[Exercise objective]:
Work out how many lines in the records include the word "left", then answer with nothing but that number.

..............................

(** ** Properties *)

(** C4: an ingestion moves the active-parse pointer only to a run worth reading:
    when it returns, either every pointer is as before, and if it reports
    success it ran in the shadow or found an earlier successful run; or it did
    not run in the shadow, the pointer of the revision, and no other, points to
    its run, and that run is stored as succeeded with a quality at or above the
    threshold. *)
Theorem ingestion_moves_pointer_to_good_run s account actor src rev job shadow w out s' w' :
  run_ingestion_for_revision decode docling s account actor src rev job shadow w = Ok ((out, s'), w') ->
  pointer_outcome account src rev shadow out w w' \/
  (rows (R := CurrentActiveParseRun.t) (db w') = rows (db w) /\ out_status out = ParseRunStatus.SUCCEEDED /\
   exists e, e ∈ rows (db w) /\ ParseRun.account_id e = account /\ ParseRun.id e = out_parse_run_id out /\
     ParseRun.status e = "succeeded").
Proof.
  intros Hm. apply run_prepared in Hm as (w1 & revision & source & attempt & content & Hprep & Hm).
  destruct Hprep as (_ & _ & Kp & Kr & _).
  destruct (check_file_size _) as [u|[]]; try done.
  - cbv zeta in Hm. destruct Hm as [Hm|(Hs & _ & Ho & Hst & K & e & He & Ha & Hi & Hs')]; [left|].
    2: { right. cbn [fst] in *. split; [exact K|]. split; [exact Hst|]. exists e. by rewrite Ho. }
    apply ingest_outcome in Hm as [Hm _]. unfold pointer_outcome in *. by rewrite <- Kp.
  - destruct Hm as (run & o & w2 & Hm & Hdb & [= -> ->]). apply record_failure_outcome in Hm as (K & -> & _).
    left. left. split; [congruence|done].
Qed.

..............................

[Answer to this problem]:
2